Read The New York Stories Page 39


  “I have to go upstairs now and start working on the third act,” I said.

  “Oh, I hope we didn’t keep you,” said Hackley.

  “You did, and I’m very glad you did. The director and the manager have had an hour to disagree with each other. Now I’ll go in and no matter what I say, one of them will be on my side and the other will be left out in the cold. That’s why I prefer writing books, Mr. Hackley . . . Polly, it’s been very nice to’ve seen you again. Spread the good word when you go back. Tell everybody it’s a great play.”

  “Not great, but it’s good,” said Polly. “When will you be back in New York?”

  “Leaving tomorrow afternoon.”

  “So am I. Maybe I’ll see you on the train.”

  There was a situation in my play that plainly needed something to justify a long continuing affair, something other than an arbitrary statement of love. In the elevator it came to me: it was Polly’s compromise. In continuing her affair with Hackley, Polly—and the woman in my play—would be able to make a bad marriage appear to be a good one. The character in the play was a movie actress, and if Polly saw the play again she never would recognize herself. The director, the manager, and I agreed that we would leave the play as-is in Boston, and open with the new material in Philadelphia. Only three members of the cast were affected by the new material, and they were quick studies. One of them was Julianna Moore.

  I had said to my wife: “Would you object if I had Julie read for the part?”

  “No. You know what I’d object to,” she said.

  “Well, it won’t happen. There won’t be any flare-up. Kenworthy is doing the sets, and they seem to be making a go of it.”
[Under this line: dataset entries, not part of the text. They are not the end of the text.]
(* ===== verification/AzureDevOps.v ===== *)
(** * Azure DevOps (internal/git/azure.go, jenkins_scm.go)

    The provider built on go-scm, with the hand-made push request that commits
    several files at once. *)

From S2P Require Export GitProviders.
From Stdlib Require Import Ascii.

(** ** base64.StdEncoding *)
Definition base64_alphabet : string :=
  "ABCDEFGHIJKLMNOPQRSTUVWXYZabcdefghijklmnopqrstuvwxyz0123456789+/".

Definition sextet (n : N) : string :=
  match String.get (N.to_nat n) base64_alphabet with
  | Some c => String c ""
  | None => ""
  end.

(** The sextet of [n] that starts at bit [i] *)
Definition sextet_at (n i : N) : string := sextet (N.land (N.shiftr n i) 63).

Fixpoint EncodeToString (s : string) : string :=
  match s with
  | "" => ""
  | String a "" =>
      let n := N.shiftl (N_of_ascii a) 16 in
      sextet_at n 18 +:+ sextet_at n 12 +:+ "=="
  | String a (String b "") =>
      let n := N.lor (N.shiftl (N_of_ascii a) 16) (N.shiftl (N_of_ascii b) 8) in
      sextet_at n 18 +:+ sextet_at n 12 +:+ sextet_at n 6 +:+ "="
  | String a (String b (String c s)) =>
      let n := N.lor (N.lor (N.shiftl (N_of_ascii a) 16) (N.shiftl (N_of_ascii b) 8))
                 (N_of_ascii c) in
      sextet_at n 18 +:+ sextet_at n 12 +:+ sextet_at n 6 +:+ sextet_at n 0 +:+ EncodeToString s
  end.

(** ** jenkins_scm.go *)
Module jenkinsSCM.
Section s.
Context `{GitLibs}.

Definition is_scm_not_found (err : error) : bool := err_is EScmNotFound err.

(** The organisation, project and name in the four parts of a path *)
Definition path_parts (path : string) : option (string * string * string) :=
  match Split slash (Trim slash path) with
  | [org; project; _; name] => Some (org, project, name)
  | _ => None
  end.

Definition GetRepository (client : handle) (repoURL : URL) : io (res ScmRepository) :=
  match path_parts (url_Path repoURL) with
  | None => mret (Err (errorf ("unable to parse url " +:+ url_String repoURL)))
  | Some (org, project, name) =>
      call repo <- OnError is_scm_not_found
                     (git (ScmRepositoriesFind client (org +:+ "/" +:+ project +:+ "/" +:+ name)))
        onerr err =>
        mret (Err (wrapf ("unable to get repository " +:+ quote (url_String repoURL) +:+ ": ") err));
      mret (Ok repo)
  end.

Definition GetCurrentCommitOfBranch (client : handle) (repo : ScmRepository)
    (branch path : string) : io (res string) :=
  call commits <- git (ScmListCommits client (srp_FullName repo) branch path) onerr err =>
    mret (Err (wrapf "failed to list commits: " err));
  sha ← index commits 0;
  mret (Ok sha).

Definition CreateFile (client : handle) (repo : ScmRepository) (path : string)
    (params : ScmContentParams) : io (res unit) :=
  call _ <- git (ScmContentsCreate client (srp_FullName repo) path params) onerr err =>
    mret (Err (wrapf ("unable to write files to branch " +:+ quote (scp_Branch params) +:+ ": ") err));
  mret (Ok tt).

Definition UpdateFile (client : handle) (repo : ScmRepository) (path : string)
    (params : ScmContentParams) : io (res unit) :=
  call _ <- git (ScmContentsUpdate client (srp_FullName repo) path params) onerr err =>
    mret (Err (wrapf ("unable to write files to branch " +:+ quote (scp_Branch params) +:+ ": ") err));
  mret (Ok tt).

Definition Endpoint (repoURL path : string) : res string :=
  match url_Parse repoURL with
  | Err err => Err (wrapf ("unbale to parse url " +:+ quote repoURL +:+ ": ") err)
  | Ok u =>
      match path_parts (url_Path u) with
      | None => Err (errorf ("unbale to parse url " +:+ url_String u))
      | Some (org, project, name) =>
          Ok (org +:+ "/" +:+ project +:+ "/_apis/git/repositories/" +:+ name +:+ "/" +:+ path +:+
              "?api-version=6.0")
      end
  end.

Definition file_change (file : CommitFile) : change :=
  match cf_Content file with
  | None => MkChange "edit" (cf_Path file) "" ""
  | Some content => MkChange "add" (cf_Path file) (EncodeToString content) "base64encoded"
  end.

Definition CommitFilesRequest (sha url head message : string) (files : list CommitFile) :
    ScmRequest :=
  let endpoint := default "" (res_to_option (Endpoint url "pushes")) in
  let ref := MkRefUpdate ("refs/heads/" +:+ head) sha in
  let com := MkCommitRef message (map file_change files) "" "" in
  MkScmRequest "POST" endpoint [("Content-Type", ["application/json"])]
    (MkContentCreateUpdate [ref] [com]).
End s.
End jenkinsSCM.

(** ** azure.go *)
Definition pull_of_scm (pr : ScmPullRequest) : PullRequest :=
  MkPullRequest (spr_Title pr) (spr_Body pr) (spr_Link pr) (spr_Merged pr) (spr_Source pr)
    (spr_Number pr).

Definition entry_of_scm (file : ScmFileEntry) : TreeEntry :=
  MkTreeEntry (sfe_Name file) (sfe_Path file) (sfe_Type file) (sfe_Size file) (sfe_Sha file)
    (sfe_Link file).

(** The value of [x, _ := f()]: the zero value when the call failed *)
Definition ignore_err (r : res string) : string := default "" (res_to_option r).

Module Azure.
Section s.
Context `{GitLibs} (client : handle).

Definition Setup (opts : ProviderOption) : io (res handle) :=
  match po_Client opts with
  | Some c => assert_scm c
  | None =>
      if bool_decide (po_Token opts = "") then mret (Err (errorf "missing required option: Token"))
      else
        let hostname := if bool_decide (po_Hostname opts = "") then "dev.azure.com"
                        else po_Hostname opts in
        git (ScmNewClient "azure" ("https://" +:+ hostname) (po_Token opts))
  end.

Definition GetRepository (repoURL : string) : io (res Repository) :=
  match url_Parse repoURL with
  | Err err => mret (Err (wrapf ("unbale to parse url " +:+ quote repoURL +:+ ": ") err))
  | Ok u =>
      call repo <- jenkinsSCM.GetRepository client u onerr err => mret (Err err);
      mret (Ok (MkRepository (url_Host u) (srp_Namespace repo) (srp_Name repo)))
  end.

Definition sendRawRequest (request : ScmRequest) : io (res ScmResponse) :=
  call resp <- git (ScmDo client request) onerr err =>
    mret (Err (wrapf "failed to commit files: " err));
  mret (if bool_decide (300 < srs_Status resp)%Z then Err (errorf (srs_AzureError resp)) else Ok resp).

(** [for _, commit := range input.Commits] *)
Fixpoint push_commits (repo : ScmRepository) (input : PullRequestInput) (headCommit : string)
    (commits : list Commit) : io (res unit) :=
  match commits with
  | [] => mret (Ok tt)
  | commit :: commits =>
      let request := jenkinsSCM.CommitFilesRequest headCommit (pin_RepositoryURL input)
                       (pin_Head input) (c_CommitMessage commit) (c_Files commit) in
      call _ <- sendRawRequest request onerr err => mret (Err err);
      head ← jenkinsSCM.GetCurrentCommitOfBranch client repo (pin_Head input) "";
      push_commits repo input (ignore_err head) commits
  end.

(** The commit the branch [Head] points to; a branch made from [Base] when the
    commit cannot be determined *)
Definition head_commit (repo : ScmRepository) (input : PullRequestInput) : io (res string) :=
  head ← jenkinsSCM.GetCurrentCommitOfBranch client repo (pin_Head input) "";
  let headCommit := ignore_err head in
  if bool_decide (headCommit = "") then
    call headCommit <- jenkinsSCM.GetCurrentCommitOfBranch client repo (pin_Base input) ""
      onerr err => mret (Err err);
    call _ <- git (ScmCreateRef client (srp_FullName repo) (pin_Head input) headCommit)
      onerr err => mret (Err (wrapf "failed to create new branch: " err));
    mret (Ok headCommit)
  else mret (Ok headCommit).

Definition CreatePullRequest (input : PullRequestInput) : io (res PullRequest) :=
  match url_Parse (pin_RepositoryURL input) with
  | Err err =>
      mret (Err (wrapf ("unable to parse url " +:+ quote (pin_RepositoryURL input) +:+ ": ") err))
  | Ok u =>
      call repo <- jenkinsSCM.GetRepository client u onerr err => mret (Err err);
      call headCommit <- head_commit repo input onerr err => mret (Err err);
      call _ <- push_commits repo input headCommit (pin_Commits input) onerr err => mret (Err err);
      call pr <- git (ScmPullRequestsCreate client (srp_FullName repo)
                        (MkScmPullRequestInput (pin_Title input) (pin_Head input) (pin_Base input)
                           (pin_Body input))) onerr err =>
        mret (Err (wrapf ("unable to create pull request for branch " +:+ quote (pin_Head input) +:+
                          ": ") err));
      mret (Ok (pull_of_scm pr))
  end.

Definition GetTreeList (repoUrl sha path : string) : io (res (list TreeEntry)) :=
  match GetGitProviderUrl repoUrl with
  | Err err => mret (Err (err_provider_url err))
  | Ok url =>
      call fileList <- git (ScmContentsList client url path sha) onerr err => mret (Err err);
      mret (Ok (map entry_of_scm fileList))
  end.

Definition ListPullRequests (repoURL : string) : io (res (list PullRequest)) :=
  match GetGitProviderUrl repoURL with
  | Err err => mret (Err (err_provider_url err))
  | Ok url =>
      call prList <- git (ScmPullRequestsList client url) onerr err => mret (Err err);
      mret (Ok (map pull_of_scm prList))
  end.

Definition UpdatePullRequest (repoURL : string) (number : Z) (options : UpdatePullRequestOptions) :
    io (res PullRequest) :=
  call pr <- git (ScmPullRequestsUpdate client repoURL number
                    (MkScmPullRequestInput (upo_Title options) "" "" (upo_Body options))) onerr err =>
    mret (Err (wrapf "failed to update existing PR: " err));
  mret (Ok (pull_of_scm pr)).

Definition provider : Provider :=
  MkProvider CreatePullRequest AzureDevOpsProviderName (mret "") GetRepository GetTreeList
    ListPullRequests UpdatePullRequest (SCMClient client).
End s.
End Azure.

(** ** factory.go *)
Fixpoint apply_fns (opts : list ProviderWithFn) (option : ProviderOption) : res ProviderOption :=
  match opts with
  | [] => Ok option
  | opt :: opts =>
      match opt option with
      | Ok option => apply_fns opts option
      | Err err => Err err
      end
  end.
  There was no flare-up. Julie worked hard and well and got good notices in Boston, and I got used to having her around. I suppose that if she had come to my room in the middle of the night, my good intentions would have vanished. But we had discussed that. “If people that have slept together can never again work together,” she said, “then the theatre might as well fold up. They’d never be able to cast a play on Broadway. And as to Hollywood . . .”

  “Well, if you get too attractive, I’ll send for my wife,” I said.

  “You won’t have to. Ken will be there most of the time,” she said. “Anyway, Jim, give me credit for some intelligence. I know you thought this all out and talked it over with your wife. Well, I talked it over with Ken, too. He hates you, but he respects you.”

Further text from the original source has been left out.